A avestruz risonha que tocava Strauss

Escreve quem sabe

2013-04-20 às 06h00

Ana Cristina Costa Ana Cristina Costa

Sabe identificar e denominar as plantas que tem no seu quintal? O seu nome vulgar e o científico? Que tal aproveitar a chegada recente da Primavera para se debruçar sobre isso e assim poder cativar as crianças (filhos, sobrinhos, afilhados, vizinhos) para as maravilhas da Natureza? Vai ver que além dessas espécies, suas conhecidas, encontrará muitas outras pois os indivíduos silvestres gostam de passar despercebi-dos!

Então, muna-se de um conjunto de guias de identificação (de aves, de borboletas, de plantas, de insectos, de pequenos mamíferos, para começar), de lupa, lápis e bloco de notas, e máquina fotográfica, e encha-se de paciência pois é preciso perseverança e bastante atenção. E saiam, miúdos e graúdos, para a grande aventura! Vai ver que da próxima vez que for fazer jardinagem vais ser muito mais criterioso com as ervas que arranca e com os animais que mata.

Se tem árvores de fruta, é possível que apareçam borboletas tais como a borboleta-zebra (Iphiclides podalrius) de asas amarelas e negras, de até 8 cm.
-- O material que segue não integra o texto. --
(** X8. Whenever an operation raises, the receiver is as it was before the
    call: pointer, [@flags], [@path] and the state of the mutex. *)
Theorem raise_leaves_receiver_unchanged H L op w e w' :
  Init_magic H L op w = (Raise e, w') ->
  object w' = object w.
Proof.
  open_world w.
  destruct op; unfold_unit; cbn.
  all: repeat (case_step; cbn; try discriminate).
  all: intros E; inversion E; subst; reflexivity.
Qed.

Lemma raise_leaves_receiver_unchanged_witness :
  exists e w',
    Init_magic Sample.header Sample.failing (op_load []) Sample.opened
    = (Raise e, w') /\
    object w' = object Sample.opened.
Proof.
  eexists. eexists. split; [vm_compute; reflexivity |].
  exact (raise_leaves_receiver_unchanged Sample.header Sample.failing
           (op_load []) Sample.opened _ _ eq_refl).
Defined.

(** *** Magic.new *)

(** X9. When the library hands out a handle and the initial load does not
    answer a negative value, [Magic.new] returns the receiver with that
    handle, [@flags] 0, [@path] nil and a free mutex; the library has seen
    the open call and one load call, made under the mutex; flags then
    returns 0. *)
Theorem new_object_state H L w :
  let c := Lib.magic_open L (trace w) MAGIC_NONE in
  c <> NULL ->
  0 <= Lib.magic_load_wrapper L (trace w ++ [EvCall F_magic_open NULL; EvLock])
         c PathNull MAGIC_NONE ->
  let w1 := mk_world (mk_object c (Fixnum 0) Qnil (Some false)) (errno w)
              (trace w ++ [EvCall F_magic_open NULL; EvLock;
                           EvCall F_magic_load c; EvUnlock]) in
  Magic_new H L w = (Return RData, w1) /\
  rb_mgc_get_flags H w1 = (Return (Fixnum 0), w1).
Proof.
  intros c Hc Hok. subst c.
  apply Z.eqb_neq in Hc. apply not_negative in Hok.
  open_world w. unfold_unit. drive. split; [reflexivity |].
  drive. reflexivity.
Qed.

Lemma new_object_state_witness :
  Magic_new Sample.header Sample.working Sample.blank
  = (Return RData, Sample.fresh) /\
  rb_mgc_get_flags Sample.header Sample.fresh = (Return (Fixnum 0), Sample.fresh).
Proof.
  assert (Hc : Lib.magic_open Sample.working (trace Sample.blank) MAGIC_NONE
               <> NULL)
    by (intros E; vm_compute in E; discriminate E).
  assert (Hok : 0 <= Lib.magic_load_wrapper Sample.working
                       (trace Sample.blank ++ [EvCall F_magic_open NULL; EvLock])
                       (Lib.magic_open Sample.working (trace Sample.blank) MAGIC_NONE)
                       PathNull MAGIC_NONE)
    by (simpl; lia).
  exact (new_object_state Sample.header Sample.working Sample.blank Hc Hok).
Defined.

(** X10. When the initial load answers a negative value, [Magic.new] raises
    the library's error. The mutex has been released, [@flags] has not been
    set, and the handle has not been closed: it stays with the allocated
    object. *)
Theorem new_with_failing_load H L w :
  let c := Lib.magic_open L (trace w) MAGIC_NONE in
  c <> NULL ->
  Lib.magic_load_wrapper L (trace w ++ [EvCall F_magic_open NULL; EvLock])
    c PathNull MAGIC_NONE < 0 ->
  exists e,
    result_of (Magic_new H L) w = Raise e /\
    carries_library_error H L
      (trace w ++ [EvCall F_magic_open NULL; EvLock; EvCall F_magic_load c; EvUnlock])
      c e /\
    object (world_after (Magic_new H L) w) = mk_object c Qnil Qnil (Some false) /\
    existsb close_event (events_of (Magic_new H L) w) = false.
Proof.
  intros c Hc Hfail. subst c.
  apply Z.eqb_neq in Hc. apply negative in Hfail.
  open_world w. unfold carries_library_error, events_of. unfold_unit. drive.
  destruct (Lib.magic_error _ _ _); cbn;
    eexists; (split; [reflexivity |]); cbn;
    rewrite <- ?app_assoc; cbn; rewrite skipn_length_app;
    repeat split.
Qed.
Se tem nabos e couves é provável que por perto andem também as borboletas-das-couves (Pieris brassicae) e borboletas-pequenas-da-couve (Pieris rapae) que, quando em forma de larva, se alimentam dessas hortícolas ou borboletas-do-nabo (Pieris napi) pois é habitual ficarem quase todo o ano.

Se entre as plantas se encontram trevos e luzerna, procure a maravilha (Colias croceus) de asas alaranjadas. Já a malhadinha (Pararge aegeria) surge junto de árvores de folha caduca. Durante a noite, as espécies a esvoaçar serão outras. Procure-as junto aos candeeiros acesos. Mas se vai para perto de pinheiros tenha cuidado pois pode encontrar uma procissão de lagartas de processionária (Thaumetopoea pityocampa), a descer do pinheiro onde fizeram um ninho branco e a tentar enterrarem-se no solo, para de lá saírem já na forma de borboletas pois se tocar numa das suas cerdas urticantes pode ter uma reacção alérgica.

Agora procure coleópteros nas flores, raízes e folhas das plantas, nos muros e solo. A que mais facilmente identificará é certamente a joaninha-de-pontos (Coccinella septempunctata), a que é usada como símbolo da agricultura biológica pois alimenta-se de pulgões, que prejudicam as culturas). À noite procure os pirilampos, que tanto nos deliciam no escuro, com a sua pequena luz!

Moscas e mosquitos há muitos, para além daquelas espécies que tanto nos incomodam no Verão! Alguns desses insectos passam por abelhas ou vespas, tal é a sua semelhança! Agora procure abelhas, vespas e formigas e as suas complexas comunidades. Maravilhe-se com a sua organização. No meio de toda esta bicharada é normal que apareçam os predadores, tais como o louva-a-deus-comum (Mantis religiosa), centopeias e aranhas. Mas eficientes devoradores de insectos são os morcegos, que os perseguem à volta das luzes dos candeeiros pois cada um chega a comer mais de 500 indivíduos por noite.

Se quiser ver répteis, procure locais aquecidos pelo sol, onde encontrará provavelmente lagartixas e as osgas à noite, em redor das lâmpadas. Já ente os mamíferos, procure o simpático ouriço-cacheiro (Erinaceus europaeus) que ajuda a controlar os caracóis e lesmas da horta e a toupeira (Talpa occidentalis) que tanto irrita os jardineiros aos fazer os seus túneis e montes de terra nos relvados; para além dos já referidos morcegos.

Quanto às aves, a delícia da visão e audição, pelas suas cores e formas diversas, bem como trinados tão variados, podem ser encontradas em grande variedade na cidade. Só no Parque de S. João da Ponte já foram identificadas 34 espécies, entre chapins, verdilhões, pintassilgos, alvéolas, toutinegras, papa-moscas, rabirruivos, gaios, andorinhas e andorinhões, felosas e tantas outras!

Agora que, sem sair do seu quintal, fez toda uma excursão ou mesmo um safari fotográfico, apresse-se a fazer uma apresentação no computador, colocando o indivíduo em causa, o nome científico e o vulgar, e se possível o correspondente ecossistema, para verem nas tardes de Inverno, em que sair de casa está fora de questão!